Operational semantics for signal handling
Maxim Strygin (School of Computer Science University of Birmingham),, Hayo Thielecke (School of Computer Science University of Birmingham)

TL;DR
This paper explores formal operational semantics for Unix signal handling, comparing approaches and integrating exception handling to accurately model complex interactions in a clear, big-step style framework.
Contribution
It introduces a big-step operational semantics for signal handling and integrates exception handling, providing a formal basis for understanding signal and exception interactions.
Findings
Big-step semantics effectively model signal handling.
Exception handling can be integrated into signal semantics.
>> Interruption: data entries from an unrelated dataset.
(* ===== verification/PasswordFlows.v ===== *)
(** * Forgotten and changed passwords

    services/password_reset_service.go, services/change_password_service.go,
    db/postgres/password_resets.go and db/postgres/change_password.go. *)

From S2P Require Import Prelude.
From S2P Require Import GoLib.
From S2P Require Import Utils.
From S2P Require Import Model.
From S2P Require Import Runtime.
From S2P Require Import Queries.
From S2P Require Import Password.
From S2P Require Import Tokens.
From S2P Require Import Codes.
From S2P Require Import Signup.
From S2P Require Import Mfa.

#[local] Open Scope string_scope.
#[local] Open Scope Z_scope.
#[local] Open Scope go_scope.

Section password_flows.
Context `{TL : TextLib} `{UL : UuidLib} `{HL : HashLib}.

Definition parsePasswordResetSource (source : string) : option ResetSource :=
  let s := ToLower (TrimSpace source) in
  if String.eqb s "" || String.eqb s "web" then Some ResetSourceWeb
  else if String.eqb s "mobile" then Some ResetSourceMobile
  else None.

(** Creating and sending the token: the part after the cooldown check. *)
Definition send_reset (userID : option uuid) (toEmail : string) (source : ResetSource) : Go (svc unit) :=
  rawToken <- RandomToken 32 ;;
  match rawToken with
  | Err _ => ret (Fail InternalServerError)
  | Ok rawToken =>
      t <- now ;;
      cfg <- get_cfg ;;
      r <- db_stmt (CreatePasswordReset userID (HashOpaqueToken rawToken) (t + cfg_PasswordResetTTL cfg) source) ;;
      match r with
      | Err _ => ret (Fail InternalServerError)
      | Ok _ =>
          sent <- SendPasswordResetEmail rawToken toEmail ;;
          match sent with
          | Err _ => ret (Fail InternalServerError)
          | Ok _ => ret (Done ())
          end
      end
  end.

Definition RequestPasswordReset (email source : string) : Go (svc unit) :=
  let emailParsed := ToLower (TrimSpace email) in
  if negb (IsValidEmail emailParsed) then ret (Fail InvalidEmailFormat)
  else match parsePasswordResetSource source with
  | None => ret (Fail InvalidPayload)
  | Some resetSource =>
      ident <- db_stmt (query (GetEmailAuthByEmail emailParsed)) ;;
      match ident with
      | Err err => ret (if negb (is_no_rows err) then Fail InternalServerError else Done ())
      | Ok ident =>
          if not_usable (ea_DeletedAt ident) (ea_Status ident) then ret (Done ())
          else
            lastCreated <- db_stmt (query (GetLatestPasswordResetForUser (Some (ea_UserID ident)))) ;;
            soon <- match lastCreated with
                    | Ok (Some created) => t <- now ;; ret (t - created <? regenerateWindow)
                    | _ => ret false
                    end ;;
            if (soon : bool) then ret (Done ())
            else send_reset (Some (ea_UserID ident)) emailParsed resetSource
      end
  end.

Definition CompletePasswordReset (resetID identityID : uuid) (userID : option uuid) (newPasswordHash : string)
    : Go (res unit) :=
  WithTx (
    r <- db_stmt (MarkPasswordResetUsed resetID) ;;
    match r with
    | Err err => ret (Err err)
    | Ok _ =>
        r <- db_stmt (UpdatePasswordHash (Some newPasswordHash) identityID) ;;
        match r with
        | Err err => ret (Err err)
        | Ok _ => db_stmt (RevokeAllUserSessions userID)
        end
    end).

Definition CompletePasswordChange (identityID userID currentSessionID : uuid) (newPasswordHash : string)
    : Go (res unit) :=
  WithTx (
    r <- db_stmt (UpdatePasswordHash (Some newPasswordHash) identityID) ;;
    match r with
    | Err err => ret (Err err)
    | Ok _ => db_stmt (RevokeAllOtherUserSessions (Some userID) (Some currentSessionID))
    end).

(** The session list of a failed lookup is nil. *)
Definition ids_of (r : res (list uuid)) : list uuid := match r with Ok l => l | Err _ => [] end.

Definition ResetPassword (rawToken newPassword confirmPassword : string) : Go (svc unit) :=
  let tokenParsed := TrimSpace rawToken in
  if String.eqb tokenParsed "" then ret (Fail InvalidOrExpiredToken)
  else if negb (IsValidPassword newPassword) then ret (Fail InvalidPasswordFormat)
  else if negb (String.eqb newPassword confirmPassword) then ret (Fail InvalidPasswordFormat)
  else
    reset <- db_stmt (query (GetActivePasswordReset (HashOpaqueToken tokenParsed))) ;;
    match reset with
    | Err err => ret (Fail (if negb (is_no_rows err) then InternalServerError else InvalidOrExpiredToken))
    | Ok reset =>
        ident <- db_stmt (query (GetEmailAuthByUserID (pr_UserID reset))) ;;
        match ident with
        | Err _ => ret (Fail InternalServerError)
        | Ok ident =>
            if not_usable (ea_DeletedAt ident) (ea_Status ident) then ret (Fail AccountNotUsable)
            else
              newHash <- HashPasswordPHC newPassword ;;
              match newHash with
              | Err _ => ret (Fail InternalServerError)
              | Ok newHash =>
                  sessionIDs <- db_stmt (query (ListActiveSessionIDs (pr_UserID reset))) ;;
                  r <- CompletePasswordReset (pr_ID reset) (ea_IdentityID ident) (pr_UserID reset) newHash ;;
                  match r with
                  | Err _ => ret (Fail InternalServerError)
                  | Ok _ =>
                      for_each (λ id, DeleteSession (uuid_String id)) (ids_of sessionIDs) ;;;
                      ret (Done ())
                  end
              end
        end
    end.

Definition ChangePassword (userID currentSessionID currentPassword newPassword confirmPassword : string)
    : Go (svc unit) :=
  if negb (IsValidPassword newPassword) then ret (Fail InvalidPasswordFormat)
  else if negb (String.eqb newPassword confirmPassword) then ret (Fail InvalidPasswordFormat)
  else match parseUserID userID, parseUserID currentSessionID with
  | Some userPG, Some sessionPG =>
      ident <- db_stmt (query (GetEmailAuthByUserID (Some userPG))) ;;
      match ident with
      | Err err => ret (Fail (if is_no_rows err then Unauthorized else InternalServerError))
      | Ok ident =>
          if not_usable (ea_DeletedAt ident) (ea_Status ident) then ret (Fail AccountNotUsable)
          else
            ok <- VerifyPasswordPHC currentPassword (text_String (ea_PasswordHash ident)) true ;;
            match ok with
            | Err _ => ret (Fail InternalServerError)
            | Ok false => ret (Fail InvalidCredentials)
            | Ok true =>
                same <- VerifyPasswordPHC newPassword (text_String (ea_PasswordHash ident)) true ;;
                if bool_decide (same = Ok true) then ret (Fail NewPasswordMatchesCurrent)
                else
                  newHash <- HashPasswordPHC newPassword ;;
                  match newHash with
                  | Err _ => ret (Fail InternalServerError)
                  | Ok newHash =>
                      sessionIDs <- db_stmt (query (ListActiveSessionIDs (Some userPG))) ;;
                      r <- CompletePasswordChange (ea_IdentityID ident) userPG sessionPG newHash ;;
                      match r with
                      | Err _ => ret (Fail InternalServerError)
                      | Ok _ =>
                          for_each (λ id, if String.eqb (uuid_String id) currentSessionID then ret (Ok ())
                                          else DeleteSession (uuid_String id)) (ids_of sessionIDs) ;;;
                          ret (Done ())
                      end
                  end
            end
      end
  | _, _ => ret (Fail Unauthorized)
  end.
End password_flows.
The approach clarifies complex interactions between signals and exceptions.
Abstract
Signals are a lightweight form of interprocess communication in Unix. When a process receives a signal, the control flow is interrupted and a previously installed signal handler is run. Signal handling is reminiscent both of exception handling and concurrent interleaving of processes. In this paper, we investigate different approaches to formalizing signal handling in operational semantics, and compare them in a series of examples. We find the big-step style of operational semantics to be well suited to modelling signal handling. We integrate exception handling with our big-step semantics of signal handling, by adopting the exception convention as defined in the Definition of Standard ML. The semantics needs to capture the complex interactions between signal handling and exception handling.